Per WDC's 2011 10-K,
We believe that growth in the unit sales within the electronic data storage industry has continued to outpace the growth in the unit sales of all personal computers. For example, there were approximately 89% more hard drives sold than PCs in calendar 2010, based on industry data. [Emphasis added]
Last week the stock broke below its 200 day moving average of $33.26 after Barclays analyst Ben Reitzes downgraded both Western Digital and Seagate to Equal Weight due to weak PC demand. Mr. Reitzes is concerned about a lowering of guidance later this year but I still contend that this is a strong long-term play. This is quickly becoming less of a PC component play and more of a digital storage play as indicated above. Despite the downgrade, Barclays maintains a $37 price target which is approximately twenty percent below where the stock is currently trading. WDC is now virtually flat on the year after tumbling twenty percent in the last month.
From a financial standpoint Western Digital is one of the most attractive companies I follow and it is apparent to me that the fears surrounding this company are far overstated. The financial metrics below are staggering as you have a highly liquid company trading at a 3.2 forward P/E and .4 PEG. Not only does the company have minimal debt but it is currently paying 1.44% on its loan facility that expires in February 2013. There is some refinancing risk but it is very minimal given the company's strong financial condition.
Perhaps most surprising about WDC is that it is currently trading at $30 and has $13 per share in cash. The 2.3 price-to-cash ratio is another way of saying that approximately 40% of Western Digital's market price is represented by cash - let that settle in. Additionally, Hitachi is the largest shareholder with 25 million shares, or 9.6% of the company as a result of Western Digital's $4.8 billion acquisition of the hard disk drive business last year. This should help to further stabilize the stock and strengthen the downside protection.
To sum up, you have a company with strong growth prospects trading at a depressed multiple and a strong cash stockpile to offer downside protection.
If the catalysts discussed above and attractive valuation are not enough to perk your interest then you might went to read Western Digital's press release from last week regarding share repurchases. The company plans to repurchase an additional $1.5B of stock as CEO John Coyne stated, "we believe that Western Digital's stock is a compelling investment based on our ability to create additional value for our customers and shareholders in the growth markets we serve." With a $7.8B market capitalization this means that Western Digital is prepared to repurchase almost twenty percent of the company.
This follows $334B (per 2011 10-K) in repurchases from 2005 through July 2011 as management continues to take advantage of the attractive stock price. For reference, Apple announced a share repurchase plan earlier in 2012 to repurchase $10B over a three year period. To provide a rough approximation of the scale of the repurchase, this would be similar to Apple repurchasing approximately $100B of its outstanding stock.

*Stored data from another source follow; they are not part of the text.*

(* ===== verification/RecoverySpec.v ===== *)
(** The scan of failure recovery: the pages of a log and the blocks of a file
    are marked. *)

From S2P Require Import Prelude.
From S2P Require Import Kernel.
From S2P Require Import Checksum.
From S2P Require Import RangeTree.
From S2P Require Import Layout.
From S2P Require Import FreeList.
From S2P Require Import Balloc.
From S2P Require Import Pmem.
From S2P Require Import PmemSpec.
From S2P Require Import Journal.
From S2P Require Import InodeLog.
From S2P Require Import InodeLogSpec.
From S2P Require Import InodeMap.
From S2P Require Import DataGuard.
From S2P Require Import Replica.
From S2P Require Import InodeTable.
From S2P Require Import ScanBitmap.
From S2P Require Import ScanBitmapSpec.
From S2P Require Import Recovery.

Lemma sm_run {S A B} (x : SM S A) (f : A -> SM S B) st m a st1 t1 r t2 :
  x st m = (Some (a, st1), t1) -> f a st1 (exec t1 m) = (r, t2) -> (x ≫= f) st m = (r, t1 ++ t2).
Proof. intros Hx Hf. unfold mbind, sm_bind. exact (bind_run _ _ m _ t1 _ t2 Hx Hf). Qed.

(** ** Computations that only read persistent memory *)

Definition reads {S A} (x : SM S A) (st : S) (m : mem) (a : A) (st' : S) : Prop :=
  x st m = (Some (a, st'), []).

Lemma reads_ret {S A} (a : A) (st : S) m : reads (mret a) st m a st.
Proof. done. Qed.

Lemma reads_bind {S A B} (x : SM S A) (f : A -> SM S B) st m a st1 b st2 :
  reads x st m a st1 -> reads (f a) st1 m b st2 -> reads (x ≫= f) st m b st2.
Proof.
  unfold reads. intros Hx Hf. unfold mbind, sm_bind.
  exact (bind_run _ _ m _ [] _ [] Hx Hf).
Qed.

Lemma reads_mem {S A} (x : PM A) (st : S) m a : x m = (a, []) -> reads (mem_op x) st m a st.
Proof. intros Hx. unfold reads, mem_op. exact (bind_run _ _ m _ [] _ [] Hx eq_refl). Qed.

Lemma reads_mem_opt {S A} (x : PM (option A)) (st : S) m a :
  x m = (Some a, []) -> reads (mem_opt x) st m a st.
Proof. intros Hx. unfold reads, mem_opt. exact (bind_run _ _ m _ [] _ [] Hx eq_refl). Qed.

Lemma reads_state {S} (st : S) m : reads get_state st m st st.
Proof. done. Qed.

Lemma reads_state_bind {S B} (f : S -> SM S B) st m b st2 :
  reads (f st) st m b st2 -> reads (get_state ≫= f) st m b st2.
Proof. apply reads_bind, reads_state. Qed.

(** The computation goes through a pointer or an index it must not. *)
Definition fails {S A} (x : SM S A) (st : S) (m : mem) : Prop := x st m = (None, []).

Lemma fails_bind {S A B} (x : SM S A) (f : A -> SM S B) st m : fails x st m -> fails (x ≫= f) st m.
Proof.
  unfold fails. intros Hx. unfold mbind, sm_bind. refine (bind_run (x st) _ m None [] None [] Hx eq_refl).
Qed.

Lemma reads_fails {S A B} (x : SM S A) (f : A -> SM S B) st m a st1 :
  reads x st m a st1 -> fails (f a) st1 m -> fails (x ≫= f) st m.
Proof.
  unfold reads, fails. intros Hx Hf. unfold mbind, sm_bind. exact (bind_run _ _ m _ [] _ [] Hx Hf).
Qed.

Lemma fails_state_bind {S B} (f : S -> SM S B) st m : fails (f st) st m -> fails (get_state ≫= f) st m.
Proof. apply reads_fails, reads_state. Qed.

Lemma fails_mem_opt {S A} (x : PM (option A)) (st : S) m : x m = (None, []) -> fails (mem_opt x) st m.
Proof. intros Hx. exact (bind_run x _ m None [] None [] Hx eq_refl). Qed.

(** [rstep] runs the next computation, given what it reads; [fstep] when a later
    one fails. *)
Ltac fstep := eapply reads_fails.

Ltac rstep := eapply reads_bind.

Definition with_bm (bm : scan_bitmap) (st : rstate) : rstate :=
  RState bm (rs_ring st) (rs_sih st) (rs_maps st).
Definition with_ring (r : task_ring) (st : rstate) : rstate :=
  RState (rs_bm st) r (rs_sih st) (rs_maps st).
Definition with_sih (h : scan_header) (st : rstate) : rstate :=
  RState (rs_bm st) (rs_ring st) h (rs_maps st).

(** The 4K bits of a state. *)
Definition nbits (st : rstate) : Z := bits_of (scan_bm_4K (rs_bm st)).

Lemma set_4K_reads bit st m :
  bit < nbits st ->
  exists bm, reads (set_4K bit) st m () (with_bm bm st)
    /\ marks (rs_bm st) (fun x => x = bit) bm.
Proof.
  intros Hb. destruct (set_bm_marks bit (rs_bm st) Hb) as (bm & E & Hm).
  exists bm. split; [|done]. unfold reads, set_4K. by rewrite E.
Qed.

Lemma nbits_marks st P bm : marks (rs_bm st) P bm -> nbits (with_bm bm st) = nbits st.
Proof. apply marks_bits. Qed.

Section scan_spec.
Context {RB : RbOps} {KM : KmemOps} {CR : CrcOps} {MP : ModParams}.
Context (sbi : nova_sb_info) (G : log_geometry sbi).

(** ** The pages of a log *)

(** [p] is the first page of the log with the pages [bs]. *)
Fixpoint page_chain (m : mem) (p : Z) (bs : list Z) : Prop :=
  match bs with
  | [] => p = 0
  | b :: bs => p = b * 4096 /\ page_chain m (cur m (nx sbi b)) bs
  end.

(** A page of a log that the bitmap covers. *)
Definition page_ok (n b : Z) : Prop := log_block b /\ b < n.

Lemma next_page_reads b x (st : rstate) m :
  log_block b -> 0 <= x < 4096 ->
  reads (mem_op (next_log_page sbi (b * 4096 + x))) st m (cur m (nx sbi b)) st.
Proof.
  intros Hb Hx. apply reads_mem. unfold next_log_page. rewrite (log_page_val _ G) by done. done.
Qed.

Lemma mark_page_reads b st m :
  page_ok (nbits st) b ->
  exists bm, reads (mark_page (b * 4096)) st m () (with_bm bm st)
    /\ marks (rs_bm st) (fun x => x = b) bm.
Proof.
  intros [Hb Hn]. unfold mark_page. change (PAGE_SIZE - 1) with PAGE_OFFSET_MASK.
  fold (ENTRY_LOC (b * 4096)). rewrite entry_loc_page. change (0 =? 0) with true. cbv iota.
  fold (nova_get_blocknr (b * 4096)). rewrite blocknr_page. by apply set_4K_reads.
Qed.

Lemma pages_loop_reads fuel bs p st m :
  page_chain m p bs -> Forall (page_ok (nbits st)) bs -> (length bs <= fuel)%nat ->
  exists bm, reads (pages_loop sbi fuel p) st m () (with_bm bm st)
    /\ marks (rs_bm st) (fun x => x ∈ bs) bm.
Proof.
  revert fuel p st. induction bs as [|b bs IH]; intros fuel p st Hc Hbs Hf.
  - simpl in Hc. subst p. exists (rs_bm st). split; [|apply marks_none; set_solver].
    destruct st. destruct fuel; done.
  - destruct Hc as [-> Hc]. apply Forall_cons in Hbs as [Hb Hbs].
    destruct fuel as [|fuel]; [simpl in Hf; lia|]. cbn [pages_loop].
    pose proof Hb as [[? _] _]. rewrite (proj2 (Z.leb_gt _ _)) by lia.
    destruct (mark_page_reads b st m Hb) as (bm1 & Hr1 & Hm1).
    pose proof (nbits_marks _ _ _ Hm1) as Hn.
    destruct (IH fuel _ (with_bm bm1 st) Hc) as (bm2 & Hr2 & Hm2); [by rewrite Hn|simpl in Hf; lia|].
    exists bm2. split.
    + rstep; [exact Hr1|]. rstep; [|exact Hr2].
      rewrite <- (Z.add_0_r (b * 4096)). apply next_page_reads; [apply Hb|lia].
    + eapply marks_iff; [|eapply marks_trans; [exact Hm1|exact Hm2]]. intros x. set_solver.
Qed.

Lemma traverse_log_reads fuel bs p st m :
  page_chain m p bs -> Forall (page_ok (nbits st)) bs -> (length bs <= fuel)%nat ->
  exists bm, reads (nova_traverse_inode_log sbi fuel p) st m () (with_bm bm st)
    /\ marks (rs_bm st) (fun x => x ∈ bs) bm.
Proof.
  intros Hc Hbs Hf. destruct bs as [|b bs].
  { destruct (pages_loop_reads fuel [] p st m Hc Hbs Hf) as (bm & Hr & Hm). exists bm.
    split; [|done]. simpl in Hc. subst p. destruct fuel; exact Hr. }
  destruct Hc as [-> Hc]. apply Forall_cons in Hbs as [Hb Hbs]. pose proof Hb as [[? _] _].
  unfold nova_traverse_inode_log. rewrite (proj2 (Z.eqb_neq _ _)) by lia.
  destruct (mark_page_reads b st m Hb) as (bm1 & Hr1 & Hm1).
  pose proof (nbits_marks _ _ _ Hm1) as Hn.
  destruct (pages_loop_reads fuel bs _ (with_bm bm1 st) m Hc) as (bm2 & Hr2 & Hm2);
    [by rewrite Hn|simpl in Hf; lia|].
  exists bm2. split.
  - rstep; [exact Hr1|]. rstep; [|exact Hr2].
    rewrite <- (Z.add_0_r (b * 4096)). apply next_page_reads; [apply Hb|lia].
  - eapply marks_iff; [|eapply marks_trans; [exact Hm1|exact Hm2]]. intros x. set_solver.
Qed.
End scan_spec.
(** When an attribute entry shortens the file, no page lies behind the old end:
    the scan empties the window up to there only.  [top] bounds the pages
    seen. *)
Fixpoint cuts_ok (bits i_size top : Z) (es : list (Z * Z * nova_entry_type)) : Prop :=
  match es with
  | [] => True
  | (b, x, FILE_WRITE) :: es =>
      let e := went m (addr_of b x) in
      cuts_ok bits (we_size e)
        (if we_num_pages e =? we_invalid_pages e then top else Z.max top (we_pgoff e + we_num_pages e)) es
  | (b, x, SET_ATTR) :: es =>
      let size := cur m (addr_of b x + 24) in
      (i_size <= size \/ 0 <= size /\ i_size < TWO63 /\ top <= pages_for bits i_size)
      /\ cuts_ok bits size (if i_size <=? size then top else Z.min top (pages_for bits size)) es
  | _ :: es => cuts_ok bits i_size top es
  end.

(** The chain of pages behind page [b]. *)
Definition pos_ok (n : Z) (p : log_pos) : Prop :=
  let '(b, x, post) := p in
  page_ok n b /\ 0 <= x <= LOG_BLOCK_TAIL /\ x mod 8 = 0
  /\ page_chain sbi m (cur m (nx sbi b)) post /\ Forall (page_ok n) post.
End reading.

Section walk.
Context {RB : RbOps} {KM : KmemOps} {CR : CrcOps} {MP : ModParams}.
Context (sbi : nova_sb_info) (G : log_geometry sbi) (Hmc : metadata_csum = false).
Context (m : mem) (n : Z) (Hn : 0 < n < TWO31).

Definition off_of (p : log_pos) : Z := let '(b, x, _) := p in b * 4096 + x.

Lemma pos_addr b x : log_block b -> 0 <= x < 4096 -> meta_addr sbi (b * 4096 + x) = addr_of sbi b x.
Proof.
  intros Hb Hx. unfold log_block in Hb. unfold meta_addr, nova_get_virt_addr_from_offset, addr_of, base.
  pose proof (lg_range _ G). rewrite u64_small; lia.
Qed.

Lemma addr_aligned b x : x mod 8 = 0 -> addr_of sbi b x mod 8 = 0.
Proof.
  intros Hx. unfold addr_of. pose proof (Z.div_mod x 8 ltac:(lia)) as Hd. rewrite Hx, Z.add_0_r in Hd.
  rewrite Hd. by apply word_aligned.
Qed.

Lemma type_reads b x :
  log_block b -> 0 <= x < 4096 -> x mod 8 = 0 -> load8 (meta_addr sbi (b * 4096 + x)) m = (type_at sbi m b x, []).
Proof.
  intros Hb Hx Ha. rewrite pos_addr by done. pose proof (addr_aligned b x Ha) as Hal.
  unfold load8. rewrite bind_load, land_not_7, Hal, Z.sub_0_r. change (8 * 0) with 0.
  by rewrite Z.shiftr_0_r.
Qed.

Lemma words_nth a k i : (i < k)%nat -> nth i (words m a k) 0 = cur m (a + 8 * Z.of_nat i).
Proof.
  intros Hi. apply nth_lookup_Some with (d := 0). by apply lookup_words.
Qed.

Lemma entry_kind_reads b x : entry_kind (byte (nth 0 (words m (addr_of sbi b x) ENTRY_WORDS) 0) 0) = kind_at sbi m b x.
Proof.
  rewrite words_nth by (unfold ENTRY_WORDS; lia). change (8 * Z.of_nat 0) with 0. rewrite Z.add_0_r.
  unfold byte. change (8 * 0) with 0. by rewrite Z.shiftr_0_r.
Qed.

Lemma goto_next_reads b x :
  log_block b -> 0 <= x < 4096 -> x mod 8 = 0 ->
  goto_next_page sbi (b * 4096 + x) m = (jumps sbi m b x, []).
Proof.
  intros Hb Hx Ha. unfold goto_next_page, jumps. rewrite entry_loc by done.
  destruct (LOG_BLOCK_TAIL <? x + 32); [done|].
  rewrite (bind_read _ _ _ _ (type_reads b x Hb Hx Ha)). done.
Qed.

Definition page_of_pos (p : log_pos) : Z := p.1.1.
Definition pages_after (p : log_pos) : list Z := p.2.

(** Looking for the next entry: a page entered is marked. *)
Lemma next_entry_reads p p1 mark st :
  pos_ok sbi m n p -> land_at sbi m p = Some p1 -> nbits st = n ->
  exists bm ent, reads (next_entry sbi mark (off_of p)) st m (off_of p1) (with_bm bm st)
    /\ pos_ok sbi m n p1 /\ pages_after p = ent ++ pages_after p1
    /\ marks (rs_bm st) (fun y => mark = true /\ y ∈ ent) bm.
Proof.
  destruct p as [[b x] post]. intros (Hb & Hx & Ha & Hc & Hpost) Hl Hnb. unfold land_at in Hl.
  assert (Hx' : 0 <= x < 4096) by (unfold LOG_BLOCK_TAIL in Hx; lia).
  pose proof (goto_next_reads b x (proj1 Hb) Hx' Ha) as Hg.
  unfold next_entry, off_of. destruct (jumps sbi m b x).
  - destruct post as [|b' post]; [done|]. injection Hl as <-. destruct Hc as [Ec Hc].
    apply Forall_cons in Hpost as [Hb' Hpost].
    assert (Hok' : pos_ok sbi m n (b', 0, post)) by (split_and!; try done; unfold LOG_BLOCK_TAIL; lia).
    pose proof (next_page_reads sbi G b x) as Hnp. rewrite Z.add_0_r.
    destruct mark.
    + destruct (mark_page_reads b' st m) as (bm & Hr & Hm); [by rewrite Hnb|].
      exists bm, [b']. split_and!; [|done|done|].
      * rstep; [apply reads_mem, Hg|]. cbv beta iota. rstep; [apply Hnp; [apply Hb|done]|].
        rewrite Ec. rstep; [exact Hr|]. apply reads_ret.
      * eapply marks_iff; [|exact Hm]. intros y. rewrite list_elem_of_singleton. tauto.
    + exists (rs_bm st), [b']. split_and!; [|done|done|apply marks_none; intros y [? _]; done].
      replace (with_bm (rs_bm st) st) with st by (by destruct st).
      rstep; [apply reads_mem, Hg|]. cbv beta iota. rstep; [apply Hnp; [apply Hb|done]|].
      rewrite Ec. rstep; apply reads_ret.
  - injection Hl as <-. exists (rs_bm st), []. split_and!; [|done|done|].
    + replace (with_bm (rs_bm st) st) with st by (by destruct st).
      rstep; [apply reads_mem, Hg|]. apply reads_ret.
    + apply marks_none. intros y [_ ?]. set_solver.
Qed.

Lemma size_8 ty : (nova_get_log_entry_size ty) mod 8 = 0 /\ 0 <= nova_get_log_entry_size ty < 4096.
Proof. by destruct ty. Qed.

(** The position behind an entry. *)
Lemma pos_after b x post ty :
  pos_ok sbi m n (b, x, post) -> (LOG_BLOCK_TAIL <? x + nova_get_log_entry_size ty) = false ->
  pos_ok sbi m n (b, x + nova_get_log_entry_size ty, post)
  /\ u64 (b * 4096 + x + nova_get_log_entry_size ty) = off_of (b, x + nova_get_log_entry_size ty, post).
Proof.
  intros (Hb & Hx & Ha & Hc & Hpost) Hle%Z.ltb_ge. destruct (size_8 ty) as [Hs8 Hs]. split.
  - split_and!; try done; try lia. rewrite Z.add_mod, Ha, Hs8 by lia. done.
  - destruct Hb as [Hb _]. unfold log_block in Hb. unfold off_of. unfold LOG_BLOCK_TAIL in *.
    rewrite u64_small; lia.
Qed.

Both Western Digital and Seagate are strong companies that are attractively valued and I personally chose Western Digital due to its larger market share and cash stockpile; however, Seagate is cheaper and offers a very healthy 4.5% dividend yield. Seagate also trades a 2.5 forward P/E and one of the deciding factors for me was that Seagate has appreciated 47% in 2012 while Western Digital is flat year-to-date.